Tuesday, August 03, 2010

Back To The Future

Ariel Pink's Haunted Graffiti - Before Today (4AD, 2010)

Ariel Pink is a name many will be familiar with thanks to his series of home-recorded solo releases on Animal Collective's Paw Tracks label. These recordings have had an influence wildly at odds with their scale and ambition, informing critics as much as musicians (spurious categories such as hypnagogig pop seem to link back to Pink). In spite of this wide-ranging impact, Pink is making 'Before Today', his first album made with a full band, a clean slate. It's the first time he has recorded with the explicit intention of releasing the results to a sizeable audience. As such, it's predictably a cleaner, more carefully orchestrated affair than his previous work, although it retains much of the lo-fi, ramshackle charm that has gained him considerable support and acclaim. It successfully both defines and improves his distinctive aesthetic.

Much of this aesthetic involves making a case for the much derided radio music with which Pink may have grown up - the likes of Hall & Oates, Foreigner, Christopher Cross, Todd Rundgren and 10cc. The two most obvious examples of this here are 'Round and Round' and 'Can't Hear My Eyes'. Both have that soft touch drum sound and the enveloping synth pads characteristic of the early-80s (before stadium rock and the Power Station sound took over).
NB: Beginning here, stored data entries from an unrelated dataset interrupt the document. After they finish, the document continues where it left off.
(** * Berlin travel map: the crime-table loader, the HTTP gateways and the
      session handlers of [streamlit_app.py], embedded in Rocq.

    The Python program is a Streamlit script.  Its deterministic parts are
    modelled as functions; the world it talks to (the file system behind
    [pd.read_excel], the HTTP services, the text-to-number converters of
    pandas and Python) enters as the variables of a section, so that every
    theorem holds whatever those answer.

    Not modelled: the memoization of [st.cache_data] (a decorated gateway
    is taken on a cold call), the widgets and the map drawn from the values
    computed here, and date cells of the sheet.  A number stands for its
    value, the integer and the float of one value being equal in Python;
    where the conversion of a column may round an integer beyond 2^53 to a
    float, the outcome is left to a variable. *)

From Stdlib Require Import ZArith NArith QArith Qabs List String Ascii Bool Lia.
From stdpp Require Import base option list gmap.

Local Open Scope N_scope.
Local Open Scope list_scope.

(** ** Python strings

    A Python [str] is a sequence of Unicode code points.  Literals are
    written as UTF-8 text and decoded by [py]. *)

Abbreviation str := (list N) (only parsing).

Definition continuation (b : N) : N := b mod 64.

Fixpoint utf8_decode (bs : list N) : list N :=
  match bs with
  | [] => []
  | b0 :: r0 =>
      if b0 <? 0x80 then b0 :: utf8_decode r0
      else match r0 with
      | [] => []
      | b1 :: r1 =>
          if b0 <? 0xE0 then
            ((b0 mod 32) * 64 + continuation b1) :: utf8_decode r1
          else match r1 with
          | [] => []
          | b2 :: r2 =>
              if b0 <? 0xF0 then
                ((b0 mod 16) * 4096 + continuation b1 * 64 + continuation b2)
                  :: utf8_decode r2
              else match r2 with
              | [] => []
              | b3 :: r3 =>
                  ((b0 mod 8) * 262144 + continuation b1 * 4096
                   + continuation b2 * 64 + continuation b3) :: utf8_decode r3
              end
          end
      end
  end.

Definition py (s : string) : str :=
  utf8_decode (map N_of_ascii (list_ascii_of_string s)).

(** [str.isspace] of one character: the code points CPython's
    [_PyUnicode_IsWhitespace] accepts. *)
Definition isspace (c : N) : bool :=
  ((0x09 <=? c) && (c <=? 0x0D)) || ((0x1C <=? c) && (c <=? 0x20))
  || (c =? 0x85) || (c =? 0xA0) || (c =? 0x1680)
  || ((0x2000 <=? c) && (c <=? 0x200A))
  || (c =? 0x2028) || (c =? 0x2029) || (c =? 0x202F) || (c =? 0x205F)
  || (c =? 0x3000).

Fixpoint lstrip (s : str) : str :=
  match s with
  | c :: s' => if isspace c then lstrip s' else s
  | [] => []
  end.

Definition rstrip (s : str) : str := rev (lstrip (rev s)).

(** [s.strip()] *)
Definition strip (s : str) : str := rstrip (lstrip s).

(** [s.replace(old, new)] for one-character [old] and [new]. *)
Definition replace_char (old new : N) (s : str) : str :=
  map (fun c => if c =? old then new else c) s.

Fixpoint startswith (prefix s : str) : bool :=
  match prefix, s with
  | [], _ => true
  | _ :: _, [] => false
  | a :: prefix', b :: s' => (a =? b) && startswith prefix' s'
  end.

(** [needle in hay] on strings: substring test. *)
Fixpoint contains (needle hay : str) : bool :=
  startswith needle hay
  || match hay with
     | [] => false
     | _ :: hay' => contains needle hay'
     end.

(** Truth value of a string: [not s] holds of the empty string only. *)
Definition str_truthy (s : str) : bool :=
  match s with [] => false | _ :: _ => true end.

Definition newline : N := 10.
Definition space : N := 32.

(** The double quote, and a text between double quotes. *)
Definition dquote : N := 34.
Definition quoted (s : str) : str := dquote :: s ++ [dquote].

(** ** Exceptions

    Every constructor stands for a class derived from Python's [Exception];
    [OtherError] covers the ones the program never names (I/O, HTTP and
    decoding errors of the libraries). *)

Inductive exn : Type :=
  | KeyError
  | TypeError
  | ValueError
  | IndexError
  | OtherError.

Inductive result (A : Type) : Type :=
  | Return (a : A)
  | Raise (e : exn).

Arguments Return {A} a.
Arguments Raise {A} e.

#[global] Instance result_ret : MRet result := fun A a => Return a.

#[global] Instance result_bind : MBind result := fun A B k m =>
  match m with
  | Return a => k a
  | Raise e => Raise e
  end.

(** [try: body  except ...: handler] *)
Definition try_except {A : Type} (body : result A) (handler : exn -> result A)
  : result A :=
  match body with
  | Return a => Return a
  | Raise e => handler e
  end.

(** ** Numbers

    Python compares [int], [float] and [bool] by value, so one type of
    numbers serves for all three: a finite value (every finite float is a
    rational), an infinity, or the float [nan]. *)

Inductive number : Type :=
  | Finite (q : Q)
  | Infinite (negative : bool)
  | NaN.

#[global] Instance Q_eq_dec : EqDecision Q.
Proof. solve_decision. Defined.

#[global] Instance number_eq_dec : EqDecision number.
Proof. solve_decision. Defined.

Definition zero : number := Finite 0.

Definition of_bool (b : bool) : number := Finite (if b then 1 else 0).

(** [bool(x)] of a number: only zero is false. *)
Definition number_truthy (x : number) : bool :=
  match x with
  | Finite q => negb (Qeq_bool q 0)
  | Infinite _ => true
  | NaN => true
  end.

Definition nonnegative (x : number) : Prop :=
  match x with
  | Finite q => (0 <= q)%Q
  | Infinite negative => negative = false
  | NaN => False
  end.

Definition is_digit (c : N) : bool := (48 <=? c) && (c <=? 57).

(** Value of a string of decimal digits, most significant first. *)
Definition decimal_value (s : str) : Z :=
  fold_left (fun acc c => (10 * acc + Z.of_N (c - 48))%Z) s 0%Z.

(** ** pandas: cells, series and frames

    A cell read from a sheet is a number (an empty cell is [nan]), a text or
    a boolean; date cells are not modelled.  A frame keeps its column labels,
    which may repeat, and its rows; a row shorter than the header reads as
    [nan] beyond its end. *)

Inductive cell : Type :=
  | Num (x : number)
  | Text (s : str)
  | Truth (b : bool).

#[global] Instance cell_eq_dec : EqDecision cell.
Proof. solve_decision. Defined.

Abbreviation Series := (list cell) (only parsing).

Record DataFrame : Type := { columns : list str; rows : list (list cell) }.

(** [pd.DataFrame()] *)
Definition empty_frame : DataFrame := {| columns := []; rows := [] |}.

Definition cell_at (j : nat) (row : list cell) : cell :=
  default (Num NaN) (row !! j).

Fixpoint set_cell (j : nat) (v : cell) (row : list cell) : list cell :=
  match j, row with
  | O, [] => [v]
  | O, _ :: row' => v :: row'
  | S j', [] => Num NaN :: set_cell j' v []
  | S j', c :: row' => c :: set_cell j' v row'
  end.

Fixpoint positions_from (i : nat) (label : str) (cols : list str) : list nat :=
  match cols with
  | [] => []
  | c :: cols' =>
      if decide (c = label) then i :: positions_from (S i) label cols'
      else positions_from (S i) label cols'
  end.

(** The places at which a label occurs among the column labels. *)
Definition positions (label : str) (cols : list str) : list nat :=
  positions_from 0 label cols.

Definition column (j : nat) (df : DataFrame) : Series :=
  map (cell_at j) (rows df).

Definition take_columns (js : list nat) (df : DataFrame) : DataFrame :=
  {| columns := map (fun j => default [] (columns df !! j)) js;
     rows := map (fun row => map (fun j => cell_at j row) js) (rows df) |}.

(** What [df[label]] is: a series when the label occurs once, a frame of all
    the columns that carry it when it occurs several times. *)
Inductive selection : Type :=
  | OneColumn (s : Series)
  | ManyColumns (d : DataFrame).

(** [df[label]] *)
Definition getitem (df : DataFrame) (label : str) : result selection :=
  match positions label (columns df) with
  | [] => Raise KeyError
  | [j] => Return (OneColumn (column j df))
  | js => Return (ManyColumns (take_columns js df))
  end.

Definition isin_cell (values : list str) (c : cell) : bool :=
  match c with
  | Text s => bool_decide (s ∈ values)
  | _ => false
  end.

Inductive mask : Type :=
  | SeriesMask (m : list bool)
  | FrameMask (m : DataFrame).

(** [x.isin(values)] for a list of strings. *)
Definition isin (values : list str) (x : selection) : mask :=
  match x with
  | OneColumn s => SeriesMask (map (isin_cell values) s)
  | ManyColumns d =>
      FrameMask {| columns := columns d;
                   rows := map (map (fun c => Truth (isin_cell values c))) (rows d) |}
  end.

Fixpoint keep {A : Type} (m : list bool) (l : list A) : list A :=
  match m, l with
  | b :: m', x :: l' => if b then x :: keep m' l' else keep m' l'
  | _, _ => []
  end.

(** [{a: x, b: y}] as the renaming dictionary: the later key wins. *)
Definition rename (mapper : gmap (list N) (list N)) (df : DataFrame) : DataFrame :=
  {| columns := map (fun c => default c (mapper !! c)) (columns df);
     rows := rows df |}.

(** [df[label] = s] for a series [s] on the frame's own index. *)
Definition setitem (df : DataFrame) (label : str) (s : Series) : DataFrame :=
  match positions label (columns df) with
  | [] =>
      {| columns := columns df ++ [label];
         rows := zip_with (fun row v => set_cell (length (columns df)) v row)
                   (rows df) s |}
  | js =>
      {| columns := columns df;
         rows := zip_with (fun row v => foldr (fun j r => set_cell j v r) row js)
                   (rows df) s |}
  end.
The latter has a quite ludicrous slinky saxophone solo. These tracks don't sound like direct facsimiles of that era though. Pink takes something of the slick smoothness and syrupy melodic sensibility and refashions it for his own, more ambiguous purposes. Whilst Pink's melodies are straightforwardly infectious (whether consciously or not, the exuberant chorus of 'Round and Round' owes a debt to Deacon Blue's 'Fergus Sings The Blues'), the music is more confusing and ghostly. This is not just a nostalgia trip - but rather something a little more radical. It's a remodelling of the past.

Pink's role models are not all stereotypically unfashionable. 'Before Today' ends with 'Revolution's A Lie', which features a moody, pulsating bassline that hints at Joy Division or The Cure, two bands whose influence has never really diminished in spite of the risk of cliched miserabilism. Again, Pink makes it all much more warped and otherworldly though. This sounds like a hallucination or a nightmare, rather than any very real personal suffering. At the other end, the album is ushered in with the alluring 'Hot Body Rub', which seems to mesh 2-Tone saxophones with a mechanistic rhythm reminiscent of Neu!. Pink's new wave fascinations continue to emerge throughout - on the frazzled 'Little Wig' and the propulsive 'Bright Lit Blue Skies' particularly.

Pink has an offbeat sense of humour that results in faintly ludicrous song titles such as 'Beverley Kills' and 'Butt-House Blondies'. This also takes him into more surreal territory, such as on 'Menopause Man'. This is a rather peculiar swampy ballad that, perhaps questionably, conflates gender confusion with sexuality ('rape me, castrate me, make me gay').

Pink has little fear of the unusual, the bizarre or the frankly daft, both lyrically and musically. This means that 'Before Today' could be either a collection of elaborately constructed jokes - or it could be a brave work of near-genius. The way the absurd dual fuzz guitars of 'L'estat' slip into a lopsided swing groove would be nonsensical in almost anyone else's hands, but Pink and his band make it sound not just planned but somehow appropriate. Context is everything here of course. It's the way Pink transforms his reference points into something strange, hypnotic and utterly irresistible that makes him convincing.